_ENTRIES SUPPLIED_.
(* ===== verification/StakingState.v ===== *)
(** The state of the staking module and its store operations.

    Each table of the store is a finite map ([StakingKeys.v] shows that the
    keys of different tables and entries never collide).  The supply keeper
    and the hooks other modules registered act on the world outside the
    module. *)
From S2P Require Import Prelude.
From S2P Require Import Interfaces.
From S2P Require Import Effects.
From S2P Require Import StakingTypes.
From S2P Require Import StakingKeys.
From stdpp Require Import sorting.
Local Open Scope Z_scope.

Definition BondedPoolName : string := "bonded_tokens_pool".
Definition NotBondedPoolName : string := "not_bonded_tokens_pool".

(** ** The supply keeper (x/supply)

    [None] is an error.  Balances are observed through [GetModuleAccount]
    and the accounts. *)
Class SupplyKeeper (W : Type) := {
  DelegateCoinsFromAccountToModule : W -> Address -> string -> list SysCoin -> option W;
  UndelegateCoinsFromModuleToAccount : W -> string -> Address -> list SysCoin -> option W;
  SendCoinsFromModuleToModule : W -> string -> string -> list SysCoin -> option W;
  pool_balance : W -> string -> Denom -> Dec;
  account_balance : W -> Address -> Denom -> Dec;
}.

(** What moves when a transfer of one coin succeeds, and when it does. *)
Class SupplyKeeperLaws (W : Type) `{SupplyKeeper W} := {
  DelegateCoins_ok w a pool d x w' : DelegateCoinsFromAccountToModule w a pool [(d, x)] = Some w' ->
    (forall q d', pool_balance w' q d' = pool_balance w q d' + if decide (q = pool /\ d' = d) then x else 0) /\
    (forall b d', account_balance w' b d' = account_balance w b d' - if decide (b = a /\ d' = d) then x else 0);
  UndelegateCoins_ok w a pool d x w' : UndelegateCoinsFromModuleToAccount w pool a [(d, x)] = Some w' ->
    (forall q d', pool_balance w' q d' = pool_balance w q d' - if decide (q = pool /\ d' = d) then x else 0) /\
    (forall b d', account_balance w' b d' = account_balance w b d' + if decide (b = a /\ d' = d) then x else 0);
  SendCoins_ok w p q d x w' : SendCoinsFromModuleToModule w p q [(d, x)] = Some w' -> p ≠ q ->
    (forall r d', pool_balance w' r d' = pool_balance w r d'
       + (if decide (r = q /\ d' = d) then x else 0) - (if decide (r = p /\ d' = d) then x else 0)) /\
    (forall b d', account_balance w' b d' = account_balance w b d');
  UndelegateCoins_enough w a pool d x : 0 < x <= pool_balance w pool d ->
    is_Some (UndelegateCoinsFromModuleToAccount w pool a [(d, x)]);
}.

(** ** Hooks of other modules ([types.StakingHooks]); nil hooks do nothing *)
Class StakingHooks (W : Type) := {
  hook_AfterValidatorCreated : W -> Address -> res W;
  hook_AfterValidatorRemoved : W -> Address -> Address -> res W;
  hook_AfterValidatorBonded : W -> Address -> Address -> res W;
  hook_AfterValidatorBeginUnbonding : W -> Address -> Address -> res W;
  hook_AfterValidatorDestroyed : W -> Address -> Address -> res W;
}.
(** Hooks leave the two pools of this module alone. *)
Definition keeps_pools `{SupplyKeeper W} (w w' : W) : Prop :=
  forall d, pool_balance w' BondedPoolName d = pool_balance w BondedPoolName d /\
            pool_balance w' NotBondedPoolName d = pool_balance w NotBondedPoolName d.
Class StakingHooksLaws (W : Type) `{SupplyKeeper W, StakingHooks W} := {
  AfterValidatorCreated_pools w v w' : hook_AfterValidatorCreated w v = Ret w' -> keeps_pools w w';
  AfterValidatorRemoved_pools w c v w' : hook_AfterValidatorRemoved w c v = Ret w' -> keeps_pools w w';
  AfterValidatorBonded_pools w c v w' : hook_AfterValidatorBonded w c v = Ret w' -> keeps_pools w w';
  AfterValidatorBeginUnbonding_pools w c v w' :
    hook_AfterValidatorBeginUnbonding w c v = Ret w' -> keeps_pools w w';
  AfterValidatorDestroyed_pools w c v w' : hook_AfterValidatorDestroyed w c v = Ret w' -> keeps_pools w w';
}.

(** ** Parameters, block and state *)
Record StakingParams := mkStakingParams {
  p_UnbondingTime : Z; p_MaxValidators : Z; p_Epoch : Z; p_MaxValsToAddShares : Z;
  p_MinDelegation : Dec; p_MinSelfDelegation : Dec;
}.
Record Block := mkBlock { Height : Z; BlockTime : Time }.

Record Stk {W : Type} := mkStk {
  validators : gmap Address Validator;
  byConsAddr : gmap Address Address;
  powerIndex : gmap bytes Address;
  lastPowers : gmap Address Z;
  lastTotalPower : Z;
  validatorQueue : gmap Time (list Address);
  shares : gmap (Address * Address) Dec;          (* validator, delegator *)
  delegators : gmap Address Delegator;
  undelegations : gmap Address UndelegationInfo;
  undelegateQueue : gset (Time * Address);
  proxies : gset (Address * Address);             (* proxy, delegator *)
  abandoned : list Address;
  epoch : option Z;
  endOfLastEpoch : option Z;
  stk_params : StakingParams;
  world : W;
}.
Arguments Stk W : clear implicits.
#[export] Instance Stk_eta W : Eta (Stk W) := fun r =>
  mkStk W (validators r) (byConsAddr r) (powerIndex r) (lastPowers r) (lastTotalPower r) (validatorQueue r)
    (shares r) (delegators r) (undelegations r) (undelegateQueue r) (proxies r) (abandoned r) (epoch r)
    (endOfLastEpoch r) (stk_params r) (world r).

Module StakingState.
Section State.
Context {W : Type} `{SupplyKeeper W, StakingHooks W, StakingSdk, SdkConfig}.
Abbreviation stk := (Stk W).
Abbreviation E := (eff (Stk W) stk_error).
Implicit Types (s : stk) (v : Validator) (d : Delegator).
Import StakingTypes StakingKeys.

Definition ConsAddress v : Address := PubKey_Address (ConsPubKey v).
Definition PotentialConsensusPowerByShares v : Z := sharesToConsensusPower (DelegatorShares v).
Definition ConsensusPowerByShares v : Z := if IsBonded v then PotentialConsensusPowerByShares v else 0.

(** *** Parameters *)
Definition GetParams (b : Block) s : StakingParams :=
  let p := stk_params s in
  if DefaultLevelUpBlockHeight <=? Height b
  then mkStakingParams DefaultLevelUpUnbondingTime (p_MaxValidators p) (p_Epoch p) (p_MaxValsToAddShares p)
         (p_MinDelegation p) (p_MinSelfDelegation p)
  else p.
Definition BondDenom : Denom := DefaultBondDenom.
Definition DefaultEpoch : Z := 276.
Definition GetEpoch s : Z := default DefaultEpoch (epoch s).
Definition SetEpoch (e : Z) s : stk := s <| epoch := Some e |>.
Definition GetTheEndOfLastEpoch s : Z := default 0 (endOfLastEpoch s).
Definition SetTheEndOfLastEpoch (b : Block) s : stk := s <| endOfLastEpoch := Some (Height b) |>.
(** Go's [%] panics on zero and truncates. *)
Definition IsEndOfEpoch (b : Block) s : res bool :=
  if GetEpoch s =? 0 then Panic PanicDivide
  else Ret (Z.rem (Height b - GetTheEndOfLastEpoch s) (GetEpoch s) =? 0).

(** *** Delegators and shares *)
Definition GetDelegator (a : Address) s : option Delegator := delegators s !! a.
Definition SetDelegator d s : stk := s <| delegators := <[DelegatorAddress d := d]> (delegators s) |>.
Definition DeleteDelegator (a : Address) s : stk := s <| delegators := delete a (delegators s) |>.

Definition GetShares (delAddr valAddr : Address) s : option Dec := shares s !! (valAddr, delAddr).
Definition SetShares (delAddr valAddr : Address) (x : Dec) s : stk :=
  s <| shares := <[(valAddr, delAddr) := x]> (shares s) |>.
Definition DeleteShares (valAddr delAddr : Address) s : stk := s <| shares := delete (valAddr, delAddr) (shares s) |>.

(** *** Undelegations *)
Definition GetUndelegating (a : Address) s : option UndelegationInfo := undelegations s !! a.
Definition SetUndelegating (u : UndelegationInfo) s : stk :=
  s <| undelegations := <[ud_DelegatorAddress u := u]> (undelegations s) |>.
Definition DeleteUndelegating (a : Address) s : stk := s <| undelegations := delete a (undelegations s) |>.
Definition SetAddrByTimeKeyWithNilValue (t : Time) (a : Address) s : stk :=
  s <| undelegateQueue := undelegateQueue s ∪ {[(t, a)]} |>.
Definition DeleteAddrByTimeKey (t : Time) (a : Address) s : stk :=
  s <| undelegateQueue := undelegateQueue s ∖ {[(t, a)]} |>.

(** *** Proxies *)
Definition SetProxyBinding (proxyAddress delegatorAddress : Address) (isRemove : bool) s : stk :=
  if isRemove then s <| proxies := proxies s ∖ {[(proxyAddress, delegatorAddress)]} |>
  else s <| proxies := proxies s ∪ {[(proxyAddress, delegatorAddress)]} |>.

(** *** Validators *)
Definition GetValidator (a : Address) s : option Validator := validators s !! a.
Definition mustGetValidator (a : Address) : E Validator :=
  o ← gets (GetValidator a);
  match o with Some v => mret v | None => panic (PanicMsg "validator record not found") end.
Definition GetValidatorByConsAddr (c : Address) s : option Validator := byConsAddr s !! c ≫= fun a => GetValidator a s.
Definition mustGetValidatorByConsAddr (c : Address) : E Validator :=
  o ← gets (GetValidatorByConsAddr c);
  match o with Some v => mret v | None => panic (PanicMsg "validator with consensus-Address not found") end.
Definition SetValidator v s : stk := s <| validators := <[OperatorAddress v := v]> (validators s) |>.
Definition SetValidatorByConsAddr v s : stk :=
  s <| byConsAddr := <[ConsAddress v := OperatorAddress v]> (byConsAddr s) |>.
Definition SetNewValidatorByPowerIndex v s : stk :=
  s <| powerIndex := <[GetValidatorsByPowerIndexKey v := OperatorAddress v]> (powerIndex s) |>.
Definition SetValidatorByPowerIndex v s : stk :=
  if Jailed v then s else SetNewValidatorByPowerIndex v s.
Definition DeleteValidatorByPowerIndex v s : stk :=
  s <| powerIndex := delete (GetValidatorsByPowerIndexKey v) (powerIndex s) |>.

(** [KVStoreReversePrefixIterator]: from the highest key to the lowest. *)
Definition key_ge (a b : bytes * Address) : Prop := bytes_lt a.1 b.1 = false.
#[global] Instance key_ge_dec : RelDecision key_ge.
Proof. intros a b. unfold key_ge. apply _. Defined.
Definition ValidatorsPowerStoreIterator s : list (bytes * Address) := merge_sort key_ge (map_to_list (powerIndex s)).

(** *** Last powers *)
Definition GetLastValidatorPower (a : Address) s : Z := default 0 (lastPowers s !! a).
Definition SetLastValidatorPower (a : Address) (power : Z) s : stk := s <| lastPowers := <[a := power]> (lastPowers s) |>.
Definition DeleteLastValidatorPower (a : Address) s : stk := s <| lastPowers := delete a (lastPowers s) |>.
Definition SetLastTotalPower (power : Z) s : stk := s <| lastTotalPower := power |>.

(** *** The queue of unbonding validators *)
Definition GetValidatorQueueTimeSlice (t : Time) s : list Address := default [] (validatorQueue s !! t).
Definition SetValidatorQueueTimeSlice (t : Time) (keys : list Address) s : stk :=
  s <| validatorQueue := <[t := keys]> (validatorQueue s) |>.
Definition DeleteValidatorQueueTimeSlice (t : Time) s : stk := s <| validatorQueue := delete t (validatorQueue s) |>.
Definition InsertValidatorQueue v s : stk :=
  SetValidatorQueueTimeSlice (UnbondingCompletionTime v)
    (GetValidatorQueueTimeSlice (UnbondingCompletionTime v) s ++ [OperatorAddress v]) s.
Definition DeleteValidatorQueue v s : stk :=
  let timeSlice := GetValidatorQueueTimeSlice (UnbondingCompletionTime v) s in
  let newTimeSlice := filter (fun a => a ≠ OperatorAddress v) timeSlice in
  if decide (newTimeSlice = []) then DeleteValidatorQueueTimeSlice (UnbondingCompletionTime v) s
  else SetValidatorQueueTimeSlice (UnbondingCompletionTime v) newTimeSlice s.

(** *** Hooks *)
Definition hook (f : W -> res W) s : res stk := w ← f (world s); Ret (s <| world := w |>).
Definition AfterValidatorCreated (a : Address) : E unit := modify_res (hook (fun w => hook_AfterValidatorCreated w a)).
Definition AfterValidatorRemoved (c a : Address) : E unit := modify_res (hook (fun w => hook_AfterValidatorRemoved w c a)).
Definition AfterValidatorBonded (c a : Address) : E unit := modify_res (hook (fun w => hook_AfterValidatorBonded w c a)).
Definition AfterValidatorBeginUnbonding (c a : Address) : E unit :=
  modify_res (hook (fun w => hook_AfterValidatorBeginUnbonding w c a)).
Definition AfterValidatorDestroyed (c a : Address) : E unit :=
  modify_res (hook (fun w => hook_AfterValidatorDestroyed w c a)).

(** *** RemoveValidator *)
Definition RemoveValidator (address : Address) : E unit :=
  o ← gets (GetValidator address);
  match o with
  | None => mret tt
  | Some validator =>
      if negb (IsUnbonded validator) then panic (PanicMsg "cannot call RemoveValidator on bonded or unbonding validators")
      else if 0 <? val_Tokens validator then panic (PanicMsg "attempting to remove a validator which still contains tokens")
      else
        _ ← modify (fun s => s <| validators := delete address (validators s) |>);
        _ ← modify (fun s => s <| byConsAddr := delete (ConsAddress validator) (byConsAddr s) |>);
        _ ← modify (DeleteValidatorByPowerIndex validator);
        AfterValidatorRemoved (ConsAddress validator) (OperatorAddress validator)
  end.

(** *** Abandoned validators *)
Definition AppendAbandonedValidatorAddrs (c : Address) : E unit :=
  validator ← mustGetValidatorByConsAddr c;
  modify (fun s => s <| abandoned := abandoned s ++ [OperatorAddress validator] |>).
Definition DeleteAbandonedValidatorAddrs s : stk := s <| abandoned := [] |>.
Definition IsKickedOut s : bool := bool_decide (abandoned s ≠ []).

(** *** Pools *)
Definition bondedTokensToNotBonded (tokens : SysCoin) : E unit :=
  modify_res (fun s =>
    match SendCoinsFromModuleToModule (world s) BondedPoolName NotBondedPoolName [tokens] with
    | Some w => Ret (s <| world := w |>)
    | None => Panic (PanicMsg "SendCoinsFromModuleToModule")
    end).
Definition DelegateCoins (a : Address) (coins : list SysCoin) : E unit := fun s =>
  match DelegateCoinsFromAccountToModule (world s) a BondedPoolName coins with
  | Some w => Ret (s <| world := w |>, inl tt)
  | None => Ret (s, inr (ErrSupply 0))
  end.
Definition UndelegateCoins (a : Address) (coins : list SysCoin) : E unit := fun s =>
  match UndelegateCoinsFromModuleToAccount (world s) NotBondedPoolName a coins with
  | Some w => Ret (s <| world := w |>, inl tt)
  | None => Ret (s, inr (ErrSupply 1))
  end.

End State.
End StakingState.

_WHAT NEEDS TO BE DONE_. Please print the records above exactly from their first line. End with the line containing "Each table of", and include it.

_ANSWER TO THIS TASK_.
(* ===== verification/StakingState.v ===== *)
(** The state of the staking module and its store operations.

    Each table of the store is a finite map ([StakingKeys.v] shows that the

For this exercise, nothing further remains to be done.